Cada una de las piezas duras que forman el esqueleto de los vertebrados. En zoología, cada una de las piezas duras y resistentes, formadas por sustancia orgánica y sales minerales, y envueltas por una membrana fibrosa, que constituye el esqueleto de la mayoría de los vertebrados. En botánica, parte dura y compacta que poseen el interior de algunas frutas, como la aceituna, la guinda, el melocotón, etc., en la cual se contiene la semilla (D. A.): en general, el endocarpo lignificado de la drupa. En anatomía, dícese del tejido conjuntivo más duro del cuerpo. Se compone de una matriz calcificada dura, sobre todo fosfato cálcico, y fibras de colágeno.
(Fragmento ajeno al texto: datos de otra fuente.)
(* ===== verification/_CoqProject ===== *)
-Q . S2P
Prelude.v
Flags.v
Env.v
Cluster.v
GroupDelete.v
Cmd.v
ProgressLine.v
Effects.v
ClusterRun.v
Calls.v
StateMachine.v
(* ===== verification/ClusterRun.v ===== *)
(** * [Run] on the concrete cluster, and the order of the registry

    On the cluster of [Cluster], [Run] has a closed form. It succeeds
    exactly when the group name is not empty, building the clients and
    listing do not fail, and no member of the group has a delete set to
    fail. It then leaves the registry with every member's name removed
    from the namespace [appNamespace] ([cluster_Run_succeeds_iff]).

    The spec leaves the order in which the registry lists the members
    open (sections 4.1 and 9). [Run_registry_order_irrelevant] shows
    that nothing but the choice of error depends on it: a registry
    holding the same applications in another order gives a run that
    succeeds exactly when the first one does, and then leaves the same
    applications. The proof is setoid rewriting with the [Proper]
    instances of [List.filter], [map] and [Forall] for permutations. *)

From S2P Require Import Prelude Flags Env Cluster GroupDelete Effects.

(** The effect of a sequence of deletes is a filter. *)
Lemma removeAll_filter ns names apps :
  removeAll ns names apps =
  List.filter (fun a => negb (bool_decide (app_name a ∈ names) && String.eqb (app_ns a) ns)) apps.
Proof.
  unfold removeAll. revert apps. induction names as [|n names IH]; intros apps; cbn.
  - induction apps as [|a apps IHa]; cbn; [done|]. by rewrite <- IHa.
  - rewrite IH. unfold removeApp. rewrite filter_filter_std.
    apply filter_ext. intros a.
    destruct (String.eqb_spec (app_name a) n) as [->|Hn];
      destruct (String.eqb (app_ns a) ns); cbn [andb negb];
      repeat case_bool_decide; try done; set_solver.
Qed.

Lemma withApps_self c : withApps c (cl_apps c) = c.
Proof. by destruct c. Qed.

Lemma withApps_withApps c apps apps' : withApps (withApps c apps) apps' = withApps c apps'.
Proof. reflexivity. Qed.

Section ClusterRun.
Context {DF AF DPF : Type}.
Implicit Types (o : DeleteOptions DF AF DPF) (c : Cluster).

(** The members of the group in the registry of [c]. *)
Definition clusterMembers o c : list App :=
  listed (appNamespace o) (groupSelector (Name (AppGroupFlags o))) (cl_apps c).

(** No member of the group has a delete set to fail. *)
Definition membersDeletable o c : Prop :=
  Forall (fun a => cl_delete_err c (app_name a) (appNamespace o) = None) (clusterMembers o c).

Lemma resolveNs_appNamespace o :
  resolveNs (NamespaceFlags (AppGroupFlags o)) (AppNamespace (AppGroupFlags o)) = appNamespace o.
Proof. reflexivity. Qed.

Lemma cluster_deletesOk o names c :
  Forall (fun n => cl_delete_err c n (appNamespace o) = None) names ->
  deletesOk o names c (withApps c (removeAll (appNamespace o) names (cl_apps c))).
Proof.
  revert c. induction names as [|n names IH]; intros c Hall.
  - rewrite withApps_self. constructor.
  - apply Forall_cons in Hall as [Hn Hall].
    eapply deletesOk_cons.
    + cbn. unfold clusterDelete. rewrite deleteNs_deleteAppOpts. cbn. by rewrite Hn.
    + exact (IH (withApps c (removeApp n (appNamespace o) (cl_apps c))) Hall).
Qed.

Lemma cluster_deletesOk_inv o names c c' :
  deletesOk o names c c' -> Forall (fun n => cl_delete_err c n (appNamespace o) = None) names.
Proof.
  induction 1 as [|n names w w1 w2 Hd _ IH]; [constructor|].
  cbn in Hd. unfold clusterDelete in Hd. rewrite deleteNs_deleteAppOpts in Hd. cbn in Hd.
  destruct (cl_delete_err w n (appNamespace o)) eqn:Hn; [discriminate|].
  injection Hd as <-. by constructor.
Qed.

(** The deletes of a list of names end in one cluster. *)
Lemma deletesOk_det o names c c1 c2 :
  deletesOk o names c c1 -> deletesOk o names c c2 -> c1 = c2.
Proof.
  intros H1. revert c2. induction H1 as [|n names w w1 w2 Hd _ IH]; intros c2 H2;
    inversion H2 as [|? ? ? w1' ? Hd' Hrest]; subst; [done|].
  rewrite Hd in Hd'. injection Hd' as <-. by apply IH.
Qed.

Lemma cluster_Run_resolved o c sup apps :
  FactoryClients (DiffFlagsT:=DF) (ApplyFlagsT:=AF) c (NamespaceFlags (AppGroupFlags o))
    (AppNamespace (AppGroupFlags o)) = Ok sup ->
  AppsList (DiffFlagsT:=DF) (ApplyFlagsT:=AF) c (Apps sup) (groupSelector (Name (AppGroupFlags o)))
    = Ok apps ->
  cl_factory_err c = None /\ cl_list_err c = None /\ apps = clusterMembers o c.
Proof.
  cbn. unfold clusterFactoryClients, clusterAppsList.
  destruct (cl_factory_err c); [discriminate|]. intros [= <-].
  destruct (cl_list_err c); [discriminate|]. by intros [= <-].
Qed.

Lemma cluster_Run_ok o c :
  (Run o (mkSt c [])).1 = Ok tt <->
  String.length (Name (AppGroupFlags o)) <> 0 /\ cl_factory_err c = None /\
  cl_list_err c = None /\ membersDeletable o c.
Proof.
  split.
  - destruct (Run o (mkSt c [])) as [r s'] eqn:Hrun. cbn [fst]. intros ->.
    destruct (Run_ok_inv o _ _ Hrun) as (Hname & sup & apps & Hf & Hl & Hok).
    destruct (cluster_Run_resolved o c sup apps Hf Hl) as (Hfe & Hle & ->).
    split_and!; try done. apply cluster_deletesOk_inv in Hok.
    unfold membersDeletable. by apply Forall_map in Hok.
  - intros (Hname & Hfe & Hle & Hdel).
    rewrite (Run_resolved o (mkSt c []) (mkFactorySupportObjs (mkAppsClient (appNamespace o)))
               (clusterMembers o c) Hname)
      by (cbn; unfold clusterFactoryClients, clusterAppsList; by rewrite ?Hfe, ?Hle).
    rewrite (deleteEach_ok o (clusterMembers o c) _
               (withApps c (removeAll (appNamespace o) (map app_name (clusterMembers o c)) (cl_apps c)))).
    + reflexivity.
    + apply cluster_deletesOk. by apply Forall_map.
Qed.

Lemma cluster_Run_world o c :
  (Run o (mkSt c [])).1 = Ok tt ->
  st_world (Run o (mkSt c [])).2 =
  withApps c (removeAll (appNamespace o) (map app_name (clusterMembers o c)) (cl_apps c)).
Proof.
  destruct (Run o (mkSt c [])) as [r s'] eqn:Hrun. cbn [fst snd]. intros ->.
  destruct (Run_ok_inv o _ _ Hrun) as (Hname & sup & apps & Hf & Hl & Hok).
  destruct (cluster_Run_resolved o c sup apps Hf Hl) as (Hfe & Hle & ->).
  apply (deletesOk_det o _ c _ _ Hok).
  apply cluster_deletesOk. apply cluster_deletesOk_inv in Hok. exact Hok.
Qed.

Lemma clusterMembers_perm o c apps' :
  apps' ≡ₚ cl_apps c -> clusterMembers o (withApps c apps') ≡ₚ clusterMembers o c.
Proof. intros Hp. unfold clusterMembers, listed. cbn [withApps cl_apps]. by rewrite Hp. Qed.
End ClusterRun.

Section ClusterRunTheorems.
Context {DF AF DPF : Type}.
Implicit Types (o : DeleteOptions DF AF DPF) (c : Cluster).

(** C24: on the concrete cluster, [Run] succeeds exactly when the group
    name is not empty, building the clients and listing do not fail,
    and no member's delete is set to fail; it then leaves the registry
    with each member's name removed from the namespace [appNamespace]. *)
Theorem cluster_Run_succeeds_iff o c :
  ((Run o (mkSt c [])).1 = Ok tt <->
   String.length (Name (AppGroupFlags o)) <> 0 /\ cl_factory_err c = None /\
   cl_list_err c = None /\ membersDeletable o c) /\
  ((Run o (mkSt c [])).1 = Ok tt ->
   st_world (Run o (mkSt c [])).2 =
   withApps c (removeAll (appNamespace o) (map app_name (clusterMembers o c)) (cl_apps c))).
Proof. split; [apply cluster_Run_ok | apply cluster_Run_world]. Qed.

(** C25: the order in which the registry lists the applications does
    not matter to a successful run: with the same applications in
    another order, [Run] succeeds exactly when it succeeds on the
    original registry, and it then leaves the same applications, up to
    their order. *)
Theorem Run_registry_order_irrelevant o c apps' :
  apps' ≡ₚ cl_apps c ->
  ((Run o (mkSt (withApps c apps') [])).1 = Ok tt <-> (Run o (mkSt c [])).1 = Ok tt) /\
  ((Run o (mkSt c [])).1 = Ok tt ->
   cl_apps (st_world (Run o (mkSt (withApps c apps') [])).2)
   ≡ₚ cl_apps (st_world (Run o (mkSt c [])).2)).
Proof.
  intros Hp. pose proof (clusterMembers_perm o c apps' Hp) as Hm.
  assert (Hd : membersDeletable o (withApps c apps') <-> membersDeletable o c).
  { unfold membersDeletable. change (cl_delete_err (withApps c apps')) with (cl_delete_err c).
    by rewrite Hm. }
  assert (Hok : (Run o (mkSt (withApps c apps') [])).1 = Ok tt <-> (Run o (mkSt c [])).1 = Ok tt).
  { rewrite !cluster_Run_ok, Hd. reflexivity. }
  split; [exact Hok|]. intros Hc.
  rewrite !cluster_Run_world by (first [exact Hc | apply Hok, Hc]). cbn [withApps cl_apps].
  rewrite !removeAll_filter. etrans; [by apply filter_Permutation_proper|].
  erewrite filter_ext; [reflexivity|]. intros a. cbv beta. do 2 f_equal.
  apply bool_decide_ext. by rewrite Hm.
Qed.
End ClusterRunTheorems.

(** ** Witnesses at concrete clusters *)

Local Open Scope string_scope.

Lemma cluster_Run_succeeds_iff_witness :
  let o := sampleOpts "g1" "" "ns1" in
  let c := failingOn "app-x" (Errorf "forbidden") sampleApps in
  (Run o (start c)).1 = Ok tt /\
  st_world (Run o (start c)).2 =
  withApps c (removeAll "ns1" ["app-a"; "app-b"; "app-c"] (cl_apps c)).
Proof.
  intros o c. destruct (cluster_Run_succeeds_iff o c) as [Hiff Hworld].
  assert (Hok : (Run o (start c)).1 = Ok tt).
  { apply Hiff. split_and!; [cbn; lia | reflexivity | reflexivity |].
    unfold membersDeletable. vm_compute. repeat constructor. }
  split; [exact Hok | exact (Hworld Hok)].
Defined.

Lemma Run_registry_order_irrelevant_witness :
  let o := sampleOpts "g1" "" "ns1" in
  let c := healthy sampleApps in
  rev sampleApps ≡ₚ cl_apps c /\
  ((Run o (start (withApps c (rev sampleApps)))).1 = Ok tt <-> (Run o (start c)).1 = Ok tt) /\
  ((Run o (start c)).1 = Ok tt ->
   cl_apps (st_world (Run o (start (withApps c (rev sampleApps)))).2)
   ≡ₚ cl_apps (st_world (Run o (start c)).2)).
Proof.
  intros o c. assert (Hp : rev sampleApps ≡ₚ cl_apps c).
  { apply (bool_decide_unpack _). vm_compute. reflexivity. }
  split; [exact Hp | exact (Run_registry_order_irrelevant o c _ Hp)].
Defined.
El esqueleto humano se compone de más de 200 huesos. El hueso es un materia vivo muy vascularizado (sistema de Havers), sostiene y protegen las partes blandas del cuerpo; actúan de palancas para los músculos durante la locomoción; almacenan calcio y grasa; y participan en la producción de hermatocitos. Se clasifican en cuatro categorías según tamaño y forma: hueso plano, hueso irregular, hueso largo y hueso corto. También se clasifican según su densidad y porosidad en hueso liso compacto y denso, y hueso esponjoso, poroso y menos denso.